Data for this exercise:
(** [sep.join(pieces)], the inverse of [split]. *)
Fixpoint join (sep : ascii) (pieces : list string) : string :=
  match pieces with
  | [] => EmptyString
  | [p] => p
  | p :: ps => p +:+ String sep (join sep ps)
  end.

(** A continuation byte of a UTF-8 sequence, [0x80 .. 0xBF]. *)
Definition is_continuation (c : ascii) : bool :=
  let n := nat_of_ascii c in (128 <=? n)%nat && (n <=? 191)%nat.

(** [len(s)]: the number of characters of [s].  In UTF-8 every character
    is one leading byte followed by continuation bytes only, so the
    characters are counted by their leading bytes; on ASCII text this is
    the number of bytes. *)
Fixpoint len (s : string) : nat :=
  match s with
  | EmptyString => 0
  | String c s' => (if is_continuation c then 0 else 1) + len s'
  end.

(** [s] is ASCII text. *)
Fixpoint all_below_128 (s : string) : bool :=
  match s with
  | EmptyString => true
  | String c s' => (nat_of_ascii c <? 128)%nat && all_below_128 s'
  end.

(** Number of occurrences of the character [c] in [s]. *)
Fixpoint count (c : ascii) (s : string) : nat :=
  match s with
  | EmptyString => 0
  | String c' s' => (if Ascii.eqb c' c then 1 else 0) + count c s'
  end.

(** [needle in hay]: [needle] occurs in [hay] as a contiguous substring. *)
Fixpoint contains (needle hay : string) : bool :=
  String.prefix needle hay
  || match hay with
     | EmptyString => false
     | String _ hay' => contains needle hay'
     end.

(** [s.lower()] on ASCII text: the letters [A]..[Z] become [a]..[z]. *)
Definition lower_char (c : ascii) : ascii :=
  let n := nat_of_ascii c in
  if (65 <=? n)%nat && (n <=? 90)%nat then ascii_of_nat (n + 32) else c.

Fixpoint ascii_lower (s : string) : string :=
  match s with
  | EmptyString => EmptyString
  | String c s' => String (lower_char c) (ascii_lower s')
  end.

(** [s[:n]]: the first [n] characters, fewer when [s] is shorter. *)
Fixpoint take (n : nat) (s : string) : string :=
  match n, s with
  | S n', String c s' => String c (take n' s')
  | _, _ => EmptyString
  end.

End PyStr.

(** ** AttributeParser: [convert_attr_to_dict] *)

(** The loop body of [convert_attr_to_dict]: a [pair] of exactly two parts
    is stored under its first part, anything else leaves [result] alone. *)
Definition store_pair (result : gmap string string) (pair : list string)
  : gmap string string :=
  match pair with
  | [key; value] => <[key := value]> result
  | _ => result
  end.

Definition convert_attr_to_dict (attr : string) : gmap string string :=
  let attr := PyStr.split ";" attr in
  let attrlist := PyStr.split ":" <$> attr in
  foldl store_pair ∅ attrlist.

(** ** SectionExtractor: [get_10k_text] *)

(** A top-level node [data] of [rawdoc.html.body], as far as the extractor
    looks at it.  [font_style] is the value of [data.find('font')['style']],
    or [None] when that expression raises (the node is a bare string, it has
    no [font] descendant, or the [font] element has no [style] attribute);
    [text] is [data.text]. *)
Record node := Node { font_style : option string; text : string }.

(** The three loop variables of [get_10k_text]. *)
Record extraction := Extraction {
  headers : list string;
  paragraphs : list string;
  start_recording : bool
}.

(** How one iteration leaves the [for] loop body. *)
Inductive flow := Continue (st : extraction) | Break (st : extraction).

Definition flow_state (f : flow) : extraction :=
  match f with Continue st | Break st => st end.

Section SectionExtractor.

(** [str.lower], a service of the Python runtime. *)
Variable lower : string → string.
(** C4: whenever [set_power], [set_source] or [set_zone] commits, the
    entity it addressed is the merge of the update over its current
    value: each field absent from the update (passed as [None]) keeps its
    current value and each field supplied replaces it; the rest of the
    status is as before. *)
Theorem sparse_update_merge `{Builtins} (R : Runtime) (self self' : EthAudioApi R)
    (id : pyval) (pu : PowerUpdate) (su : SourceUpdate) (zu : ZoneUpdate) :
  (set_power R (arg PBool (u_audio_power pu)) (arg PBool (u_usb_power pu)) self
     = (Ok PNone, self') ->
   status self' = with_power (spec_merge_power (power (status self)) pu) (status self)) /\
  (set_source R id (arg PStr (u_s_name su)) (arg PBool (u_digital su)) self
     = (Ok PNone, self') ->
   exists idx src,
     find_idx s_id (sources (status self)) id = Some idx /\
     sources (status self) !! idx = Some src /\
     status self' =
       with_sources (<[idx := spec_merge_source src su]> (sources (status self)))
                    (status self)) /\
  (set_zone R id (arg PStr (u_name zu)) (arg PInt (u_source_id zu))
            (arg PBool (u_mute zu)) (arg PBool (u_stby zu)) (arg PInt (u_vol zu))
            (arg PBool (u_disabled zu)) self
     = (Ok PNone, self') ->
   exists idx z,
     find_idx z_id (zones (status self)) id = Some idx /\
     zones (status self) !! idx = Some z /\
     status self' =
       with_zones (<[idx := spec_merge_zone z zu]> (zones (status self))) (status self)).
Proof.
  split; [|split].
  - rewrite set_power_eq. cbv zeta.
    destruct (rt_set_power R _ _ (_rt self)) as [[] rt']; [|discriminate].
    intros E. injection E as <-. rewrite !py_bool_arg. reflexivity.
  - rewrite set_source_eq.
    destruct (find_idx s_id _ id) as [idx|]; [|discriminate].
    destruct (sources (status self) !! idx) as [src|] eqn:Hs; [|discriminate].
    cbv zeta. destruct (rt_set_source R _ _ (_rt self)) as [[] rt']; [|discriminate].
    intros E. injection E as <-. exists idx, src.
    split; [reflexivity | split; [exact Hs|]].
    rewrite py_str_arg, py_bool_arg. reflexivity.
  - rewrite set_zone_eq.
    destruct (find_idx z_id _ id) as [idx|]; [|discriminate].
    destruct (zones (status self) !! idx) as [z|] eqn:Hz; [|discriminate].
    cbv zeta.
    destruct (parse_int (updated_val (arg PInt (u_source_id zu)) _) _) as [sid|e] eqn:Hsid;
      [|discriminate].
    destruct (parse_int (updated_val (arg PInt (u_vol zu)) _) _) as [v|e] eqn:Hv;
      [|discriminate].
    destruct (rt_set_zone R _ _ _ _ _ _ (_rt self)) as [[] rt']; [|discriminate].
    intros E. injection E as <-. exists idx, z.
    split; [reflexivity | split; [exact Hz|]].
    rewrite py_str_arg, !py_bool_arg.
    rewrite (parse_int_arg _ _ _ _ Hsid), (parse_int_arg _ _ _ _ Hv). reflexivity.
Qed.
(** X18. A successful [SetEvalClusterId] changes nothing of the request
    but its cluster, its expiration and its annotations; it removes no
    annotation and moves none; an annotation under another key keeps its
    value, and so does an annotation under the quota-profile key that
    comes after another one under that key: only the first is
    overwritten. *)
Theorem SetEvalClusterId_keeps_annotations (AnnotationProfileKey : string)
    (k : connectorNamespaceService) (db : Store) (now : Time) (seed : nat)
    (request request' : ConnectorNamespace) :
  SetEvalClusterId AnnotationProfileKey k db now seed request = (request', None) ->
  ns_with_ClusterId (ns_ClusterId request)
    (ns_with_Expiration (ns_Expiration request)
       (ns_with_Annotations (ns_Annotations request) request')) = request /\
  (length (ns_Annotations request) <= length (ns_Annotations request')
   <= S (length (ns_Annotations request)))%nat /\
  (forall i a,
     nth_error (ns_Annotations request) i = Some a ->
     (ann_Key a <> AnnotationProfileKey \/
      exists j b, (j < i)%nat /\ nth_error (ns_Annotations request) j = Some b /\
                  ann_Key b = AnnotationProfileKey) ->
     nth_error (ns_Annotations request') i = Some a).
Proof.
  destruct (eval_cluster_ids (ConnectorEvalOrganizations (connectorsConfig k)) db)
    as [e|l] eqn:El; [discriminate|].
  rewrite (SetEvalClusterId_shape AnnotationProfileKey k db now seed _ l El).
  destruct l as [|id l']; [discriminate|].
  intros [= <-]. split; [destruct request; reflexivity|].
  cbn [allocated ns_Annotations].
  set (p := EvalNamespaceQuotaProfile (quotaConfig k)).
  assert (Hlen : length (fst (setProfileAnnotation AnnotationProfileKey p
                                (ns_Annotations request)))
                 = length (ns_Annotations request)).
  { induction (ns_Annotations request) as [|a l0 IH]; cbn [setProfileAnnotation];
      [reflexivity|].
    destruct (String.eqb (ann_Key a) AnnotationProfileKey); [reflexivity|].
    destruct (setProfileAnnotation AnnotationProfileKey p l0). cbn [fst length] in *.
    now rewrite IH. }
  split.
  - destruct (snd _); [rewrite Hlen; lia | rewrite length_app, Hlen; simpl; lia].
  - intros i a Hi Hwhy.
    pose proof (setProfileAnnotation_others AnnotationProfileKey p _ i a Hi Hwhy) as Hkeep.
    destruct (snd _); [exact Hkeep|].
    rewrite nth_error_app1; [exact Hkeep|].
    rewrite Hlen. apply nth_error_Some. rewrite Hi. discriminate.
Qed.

About this task: Above is a listing; print exactly its lines from the one with "cbv zeta. destruct" through the one with "destruct (find_idx z_id", and no other lines.

Exercise answer:
    cbv zeta. destruct (rt_set_source R _ _ (_rt self)) as [[] rt']; [|discriminate].
    intros E. injection E as <-. exists idx, src.
    split; [reflexivity | split; [exact Hs|]].
    rewrite py_str_arg, py_bool_arg. reflexivity.
  - rewrite set_zone_eq.
    destruct (find_idx z_id _ id) as [idx|]; [|discriminate].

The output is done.